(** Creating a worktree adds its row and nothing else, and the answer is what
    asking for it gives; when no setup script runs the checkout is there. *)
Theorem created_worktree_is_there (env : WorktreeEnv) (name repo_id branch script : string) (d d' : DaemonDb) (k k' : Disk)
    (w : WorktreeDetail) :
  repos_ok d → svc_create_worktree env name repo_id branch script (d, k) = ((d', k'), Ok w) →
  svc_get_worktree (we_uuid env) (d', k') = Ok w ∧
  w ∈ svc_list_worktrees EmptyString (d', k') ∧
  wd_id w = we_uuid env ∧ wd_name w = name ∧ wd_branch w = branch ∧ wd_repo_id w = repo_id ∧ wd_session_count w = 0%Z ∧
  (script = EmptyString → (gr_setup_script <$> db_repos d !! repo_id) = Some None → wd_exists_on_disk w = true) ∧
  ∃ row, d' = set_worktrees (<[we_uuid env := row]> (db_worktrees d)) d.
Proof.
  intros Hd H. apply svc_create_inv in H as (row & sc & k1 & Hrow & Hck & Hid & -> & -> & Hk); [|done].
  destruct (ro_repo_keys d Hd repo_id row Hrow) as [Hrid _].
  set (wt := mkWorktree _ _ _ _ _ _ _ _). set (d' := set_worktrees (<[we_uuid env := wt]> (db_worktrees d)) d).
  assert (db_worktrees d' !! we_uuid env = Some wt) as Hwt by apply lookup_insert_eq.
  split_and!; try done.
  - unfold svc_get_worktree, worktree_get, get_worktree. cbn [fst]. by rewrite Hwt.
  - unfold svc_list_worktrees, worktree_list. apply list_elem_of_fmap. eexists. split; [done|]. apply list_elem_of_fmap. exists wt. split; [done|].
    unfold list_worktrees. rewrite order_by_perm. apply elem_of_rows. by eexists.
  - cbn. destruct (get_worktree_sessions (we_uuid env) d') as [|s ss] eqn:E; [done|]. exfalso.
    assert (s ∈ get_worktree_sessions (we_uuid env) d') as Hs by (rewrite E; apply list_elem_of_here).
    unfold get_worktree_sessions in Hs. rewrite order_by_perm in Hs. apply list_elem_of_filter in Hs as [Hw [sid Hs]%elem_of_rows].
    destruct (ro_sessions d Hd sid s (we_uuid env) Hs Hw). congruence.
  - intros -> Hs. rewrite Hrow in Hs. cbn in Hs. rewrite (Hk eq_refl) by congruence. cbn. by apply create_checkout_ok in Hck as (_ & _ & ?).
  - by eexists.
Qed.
==
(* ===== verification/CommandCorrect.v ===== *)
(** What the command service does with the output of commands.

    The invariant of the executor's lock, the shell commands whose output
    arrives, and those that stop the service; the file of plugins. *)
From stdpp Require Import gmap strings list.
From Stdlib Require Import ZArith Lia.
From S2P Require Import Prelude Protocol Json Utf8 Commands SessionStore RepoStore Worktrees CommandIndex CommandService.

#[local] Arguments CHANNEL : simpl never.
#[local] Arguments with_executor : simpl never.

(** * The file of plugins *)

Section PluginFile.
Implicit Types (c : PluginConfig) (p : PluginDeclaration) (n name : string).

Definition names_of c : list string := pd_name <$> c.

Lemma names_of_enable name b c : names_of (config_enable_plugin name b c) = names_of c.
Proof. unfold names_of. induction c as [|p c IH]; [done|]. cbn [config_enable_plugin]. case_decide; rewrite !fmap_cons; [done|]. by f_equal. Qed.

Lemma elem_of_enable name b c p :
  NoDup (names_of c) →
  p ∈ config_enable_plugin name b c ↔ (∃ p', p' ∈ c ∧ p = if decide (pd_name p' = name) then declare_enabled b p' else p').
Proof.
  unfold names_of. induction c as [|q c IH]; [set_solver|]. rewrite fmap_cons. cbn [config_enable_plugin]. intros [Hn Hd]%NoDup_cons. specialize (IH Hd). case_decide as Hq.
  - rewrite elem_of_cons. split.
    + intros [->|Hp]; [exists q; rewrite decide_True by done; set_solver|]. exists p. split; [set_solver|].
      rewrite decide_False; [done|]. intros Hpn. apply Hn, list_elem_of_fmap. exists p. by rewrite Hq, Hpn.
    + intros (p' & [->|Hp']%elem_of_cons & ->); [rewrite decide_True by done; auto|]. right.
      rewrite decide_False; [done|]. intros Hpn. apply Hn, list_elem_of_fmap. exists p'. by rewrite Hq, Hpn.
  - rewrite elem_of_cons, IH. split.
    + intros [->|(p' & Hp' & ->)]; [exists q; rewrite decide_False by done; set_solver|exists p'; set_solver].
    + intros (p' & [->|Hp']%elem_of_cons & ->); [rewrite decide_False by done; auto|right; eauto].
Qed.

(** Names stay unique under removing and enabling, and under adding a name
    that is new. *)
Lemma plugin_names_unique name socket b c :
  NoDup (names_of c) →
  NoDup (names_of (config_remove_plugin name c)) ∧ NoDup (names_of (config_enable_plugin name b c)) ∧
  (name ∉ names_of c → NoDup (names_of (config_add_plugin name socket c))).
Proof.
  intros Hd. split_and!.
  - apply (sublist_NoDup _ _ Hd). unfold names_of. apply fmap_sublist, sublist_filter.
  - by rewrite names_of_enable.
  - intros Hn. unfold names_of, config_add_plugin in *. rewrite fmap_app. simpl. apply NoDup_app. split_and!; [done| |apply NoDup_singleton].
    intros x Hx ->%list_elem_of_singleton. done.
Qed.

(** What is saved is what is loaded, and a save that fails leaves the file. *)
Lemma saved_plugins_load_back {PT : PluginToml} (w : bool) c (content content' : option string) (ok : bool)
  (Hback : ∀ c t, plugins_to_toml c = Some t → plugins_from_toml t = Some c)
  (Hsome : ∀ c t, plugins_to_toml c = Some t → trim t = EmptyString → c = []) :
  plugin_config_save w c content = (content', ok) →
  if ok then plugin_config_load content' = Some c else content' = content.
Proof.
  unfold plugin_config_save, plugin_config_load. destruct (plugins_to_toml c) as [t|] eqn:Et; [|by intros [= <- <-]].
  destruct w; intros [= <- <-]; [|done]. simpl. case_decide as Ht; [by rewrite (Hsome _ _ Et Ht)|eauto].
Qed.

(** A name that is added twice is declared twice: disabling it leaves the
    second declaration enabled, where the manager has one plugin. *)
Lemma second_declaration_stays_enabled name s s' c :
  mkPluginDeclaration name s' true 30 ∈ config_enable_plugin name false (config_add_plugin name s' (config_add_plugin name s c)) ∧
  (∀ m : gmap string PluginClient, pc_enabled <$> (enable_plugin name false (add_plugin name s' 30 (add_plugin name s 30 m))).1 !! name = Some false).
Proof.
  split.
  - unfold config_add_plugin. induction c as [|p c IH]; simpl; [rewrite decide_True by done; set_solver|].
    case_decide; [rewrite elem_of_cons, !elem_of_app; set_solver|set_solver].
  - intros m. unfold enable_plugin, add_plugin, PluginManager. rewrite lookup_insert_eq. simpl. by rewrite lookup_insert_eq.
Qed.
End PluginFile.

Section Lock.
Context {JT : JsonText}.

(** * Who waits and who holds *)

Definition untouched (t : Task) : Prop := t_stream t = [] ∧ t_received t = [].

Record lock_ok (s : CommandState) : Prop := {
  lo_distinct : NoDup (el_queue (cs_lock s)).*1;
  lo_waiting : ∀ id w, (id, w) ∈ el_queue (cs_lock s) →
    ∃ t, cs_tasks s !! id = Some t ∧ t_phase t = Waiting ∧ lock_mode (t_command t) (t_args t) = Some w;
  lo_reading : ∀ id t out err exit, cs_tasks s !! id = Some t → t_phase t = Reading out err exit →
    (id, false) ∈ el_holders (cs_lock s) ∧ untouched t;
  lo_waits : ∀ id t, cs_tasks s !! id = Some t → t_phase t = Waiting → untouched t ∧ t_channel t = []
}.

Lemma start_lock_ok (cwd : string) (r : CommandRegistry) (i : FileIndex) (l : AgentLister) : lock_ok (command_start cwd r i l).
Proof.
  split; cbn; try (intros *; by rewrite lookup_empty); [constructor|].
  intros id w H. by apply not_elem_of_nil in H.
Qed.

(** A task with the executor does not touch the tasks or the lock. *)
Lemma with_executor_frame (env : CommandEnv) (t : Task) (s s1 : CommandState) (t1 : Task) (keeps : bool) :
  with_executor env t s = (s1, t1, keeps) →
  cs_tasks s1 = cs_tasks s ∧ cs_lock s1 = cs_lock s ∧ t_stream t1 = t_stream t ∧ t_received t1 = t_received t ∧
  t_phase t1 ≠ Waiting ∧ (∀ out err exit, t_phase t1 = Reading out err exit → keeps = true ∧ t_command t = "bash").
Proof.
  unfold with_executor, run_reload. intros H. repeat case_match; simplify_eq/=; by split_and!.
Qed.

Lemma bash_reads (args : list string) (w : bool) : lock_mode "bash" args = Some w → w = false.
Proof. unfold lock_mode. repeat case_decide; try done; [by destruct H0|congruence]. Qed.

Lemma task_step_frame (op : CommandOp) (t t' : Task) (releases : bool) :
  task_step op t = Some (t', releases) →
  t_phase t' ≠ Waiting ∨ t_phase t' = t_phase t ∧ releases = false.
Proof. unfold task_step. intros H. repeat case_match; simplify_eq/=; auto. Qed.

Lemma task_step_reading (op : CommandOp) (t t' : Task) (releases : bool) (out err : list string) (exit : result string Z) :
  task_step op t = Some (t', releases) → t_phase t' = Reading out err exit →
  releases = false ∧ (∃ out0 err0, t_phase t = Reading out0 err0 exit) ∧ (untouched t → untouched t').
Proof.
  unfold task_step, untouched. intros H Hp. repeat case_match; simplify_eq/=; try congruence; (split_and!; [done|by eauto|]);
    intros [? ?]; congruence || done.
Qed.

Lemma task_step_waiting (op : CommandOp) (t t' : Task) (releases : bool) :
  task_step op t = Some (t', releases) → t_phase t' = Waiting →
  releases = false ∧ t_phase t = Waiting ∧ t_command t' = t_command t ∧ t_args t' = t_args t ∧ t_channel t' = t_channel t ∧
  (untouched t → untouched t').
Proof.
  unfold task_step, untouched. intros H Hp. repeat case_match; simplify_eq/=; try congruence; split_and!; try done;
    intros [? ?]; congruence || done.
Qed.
==
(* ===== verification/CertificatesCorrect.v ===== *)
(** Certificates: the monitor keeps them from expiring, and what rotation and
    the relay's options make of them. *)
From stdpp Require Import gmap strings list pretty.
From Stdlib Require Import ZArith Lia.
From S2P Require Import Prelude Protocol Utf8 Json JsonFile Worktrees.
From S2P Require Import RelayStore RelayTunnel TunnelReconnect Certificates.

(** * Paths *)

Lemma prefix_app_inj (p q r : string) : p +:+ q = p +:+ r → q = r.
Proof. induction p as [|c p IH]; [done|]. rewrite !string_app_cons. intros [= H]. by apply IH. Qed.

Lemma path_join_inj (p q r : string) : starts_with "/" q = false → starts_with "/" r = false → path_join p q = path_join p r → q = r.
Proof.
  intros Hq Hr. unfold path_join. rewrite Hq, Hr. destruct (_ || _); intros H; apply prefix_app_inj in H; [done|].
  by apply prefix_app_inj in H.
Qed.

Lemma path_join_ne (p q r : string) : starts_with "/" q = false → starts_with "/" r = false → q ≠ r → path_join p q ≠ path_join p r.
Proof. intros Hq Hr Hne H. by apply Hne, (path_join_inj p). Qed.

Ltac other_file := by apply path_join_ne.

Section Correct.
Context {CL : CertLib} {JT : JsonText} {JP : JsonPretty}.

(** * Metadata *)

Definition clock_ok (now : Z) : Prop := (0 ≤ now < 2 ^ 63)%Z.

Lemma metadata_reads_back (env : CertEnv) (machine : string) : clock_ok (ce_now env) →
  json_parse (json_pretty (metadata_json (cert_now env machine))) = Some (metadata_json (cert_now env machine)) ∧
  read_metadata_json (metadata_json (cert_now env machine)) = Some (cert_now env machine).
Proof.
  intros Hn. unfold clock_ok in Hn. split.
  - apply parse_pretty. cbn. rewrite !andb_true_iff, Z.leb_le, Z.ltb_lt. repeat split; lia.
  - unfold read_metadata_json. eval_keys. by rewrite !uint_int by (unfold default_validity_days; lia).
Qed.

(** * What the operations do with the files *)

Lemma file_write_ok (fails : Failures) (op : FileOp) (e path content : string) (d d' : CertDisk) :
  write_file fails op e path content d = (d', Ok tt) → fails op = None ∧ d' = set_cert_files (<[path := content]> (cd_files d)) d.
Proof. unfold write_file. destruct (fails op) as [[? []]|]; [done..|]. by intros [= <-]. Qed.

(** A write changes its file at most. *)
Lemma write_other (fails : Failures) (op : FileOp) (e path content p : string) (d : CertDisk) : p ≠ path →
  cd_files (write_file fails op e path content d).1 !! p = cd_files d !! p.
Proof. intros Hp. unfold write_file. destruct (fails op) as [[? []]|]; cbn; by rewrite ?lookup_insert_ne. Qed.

Exercise directions
Using the material above, transcribe exactly the lines from the line with "Lemma path_join_ne (p" to the line with "cd_files (write_file fails"; both count, and nothing else goes in.

Answer section
Lemma path_join_ne (p q r : string) : starts_with "/" q = false → starts_with "/" r = false → q ≠ r → path_join p q ≠ path_join p r.
Proof. intros Hq Hr Hne H. by apply Hne, (path_join_inj p). Qed.

Ltac other_file := by apply path_join_ne.

Section Correct.
Context {CL : CertLib} {JT : JsonText} {JP : JsonPretty}.

(** * Metadata *)

Definition clock_ok (now : Z) : Prop := (0 ≤ now < 2 ^ 63)%Z.

Lemma metadata_reads_back (env : CertEnv) (machine : string) : clock_ok (ce_now env) →
  json_parse (json_pretty (metadata_json (cert_now env machine))) = Some (metadata_json (cert_now env machine)) ∧
  read_metadata_json (metadata_json (cert_now env machine)) = Some (cert_now env machine).
Proof.
  intros Hn. unfold clock_ok in Hn. split.
  - apply parse_pretty. cbn. rewrite !andb_true_iff, Z.leb_le, Z.ltb_lt. repeat split; lia.
  - unfold read_metadata_json. eval_keys. by rewrite !uint_int by (unfold default_validity_days; lia).
Qed.

(** * What the operations do with the files *)

Lemma file_write_ok (fails : Failures) (op : FileOp) (e path content : string) (d d' : CertDisk) :
  write_file fails op e path content d = (d', Ok tt) → fails op = None ∧ d' = set_cert_files (<[path := content]> (cd_files d)) d.
Proof. unfold write_file. destruct (fails op) as [[? []]|]; [done..|]. by intros [= <-]. Qed.

(** A write changes its file at most. *)
Lemma write_other (fails : Failures) (op : FileOp) (e path content p : string) (d : CertDisk) : p ≠ path →
  cd_files (write_file fails op e path content d).1 !! p = cd_files d !! p.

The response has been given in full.